The tool’s advanced evasion tactics have made it a favorite for financially motivated cybercriminals, as evidenced by low detection rates on VirusTotal for SHELLTER-protected payloads and active resale offers on illicit forums.

Technical Deep Dive: Evasion Features and Loader Tactics

SHELTER-protected malware demonstrates several sophisticated anti-analysis and anti-detection mechanisms:

• Polymorphic Junk Code: Payloads are obfuscated with self-modifying code, blending malicious and legitimate instructions to confuse static analysis tools.
• System Module Unhooking: The loader maps clean copies of system DLLs (e.g., ntdll.dll) directly into memory, evading hooks set by security products.
• AES Payload Encryption: Final malware payloads are protected with AES-128-CBC encryption and compressed using LZNT1, with decryption keys either embedded or fetched from remote servers.
• DLL Preloading & Call Stack Evasion: Essential Windows DLLs are force-loaded in ways that corrupt the call stack, masking their origins and hindering behavioral detection.
• Memory Scan Evasion & Indirect System Calls: Runtime decoding, memory permission tricks, and trampoline-based indirect system calls ensure a minimal forensic footprint.
• AMSI Bypass: The loader corrupts the Windows Antimalware Scan Interface using patching and advanced COM-hijacking techniques, disabling script scanning, and instrumentation.

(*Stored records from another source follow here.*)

(** * Logger: a shallow embedding of logger.c / logger.h

    The C translation unit is compiled in one of two modes:
    [LOGGER_ENABLED] (formatted, levelled logger, module [Logger]) or
    [HARD_FAULT_LOGGER_ENABLED] (file:line breadcrumbs kept in
    [logger_buffer], module [HardFault]).  Both share the globals and the
    accessors of the first half of logger.c.

    Conventions of the embedding.
    - A [char] is an [ascii]; an array in memory is the [list ascii] of its
      bytes; a [const char *] argument is the list of the characters before
      its terminator.
    - C integers are [Z].  [int] values stay far below [INT_MAX] (they are
      lengths of short strings and line numbers), so [int] arithmetic is
      plain [Z] arithmetic; [size_t] and [uint8_t] arithmetic wraps and the
      wrap-around is written out.
    - Library calls follow ISO C: [snprintf] writes at most [n - 1]
      characters and a terminator and returns the untruncated length;
      [strchr] / [strrchr] / ["%s"] read a string up to its terminator.
    - An access outside the object it is aimed at is undefined behaviour:
      the run ends in [Fault].  A loop that has not finished when the fuel
      is used up ends in [Timeout].
    - One such access is made by every call of the fault logger: the array
      [separator] has no terminator and is printed with ["%s"].  So that
      the calls can be followed further, this read is given the result it
      has where the memory behind the array can be read: those bytes are an
      argument of the call ([behind]), and the read goes on through them to
      the first zero byte. *)

From Stdlib Require Import Ascii String ZArith List Bool Lia.
From Stdlib Require Import SpecFloat.
Import ListNotations.
Local Open Scope Z_scope.

(** ** Outcomes *)

Inductive outcome (A : Type) : Type :=
| Done (a : A)
| Fault
| Timeout.
Arguments Done {A} a.
Arguments Fault {A}.
Arguments Timeout {A}.

Definition bind {A B : Type} (m : outcome A) (k : A -> outcome B) : outcome B :=
  match m with
  | Done a => k a
  | Fault => Fault
  | Timeout => Timeout
  end.

Notation "x <- m ;; k" := (bind m (fun x => k))
  (at level 61, m at next level, right associativity).
Notation "' p <- m ;; k" := (bind m (fun x => match x with p => k end))
  (at level 61, p pattern, m at next level, right associativity).

Definition of_option {A : Type} (o : option A) : outcome A :=
  match o with
  | Some a => Done a
  | None => Fault
  end.

(** ** Target data model: the two widths of a pointer and of [size_t] *)

Inductive target : Type := ILP32 | LP64.

Definition sizeof_ptr (tg : target) : Z :=
  match tg with ILP32 => 4 | LP64 => 8 end.

Definition size_t_modulus (tg : target) : Z := 2 ^ (8 * sizeof_ptr tg).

Elastic researchers have also noted license checks and unique expiry “kill switches” embedded in illicit samples hinting a single stolen elite license is behind most recent attacks.

Campaigns and Defender Response

Among the most prominent threats are LUMMA, RHADAMANTHYS, and ARECHCLIENT2 infostealers, all of which are observed using Shellter-protected launchers.

Notably, distribution channels include phishing lures, booby-trapped YouTube links, and file-sharing sites like MediaFire.

To support defenders, Elastic Security Labs has released a dynamic unpacker for SHELLTER-protected binaries, along with accompanying YARA rules, urging organizations to update their detection mechanisms.

The firm warns that as threat actors further integrate advanced red team tools, defenders must anticipate rapid evolution in evasion techniques.

The leakage of commercial offensive security tools, such as SHELLTER, into the hands of criminals marks a dangerous escalation in malware sophistication, forcing the cybersecurity community to focus on rapid detection, analysis, and mitigation of these advanced threats.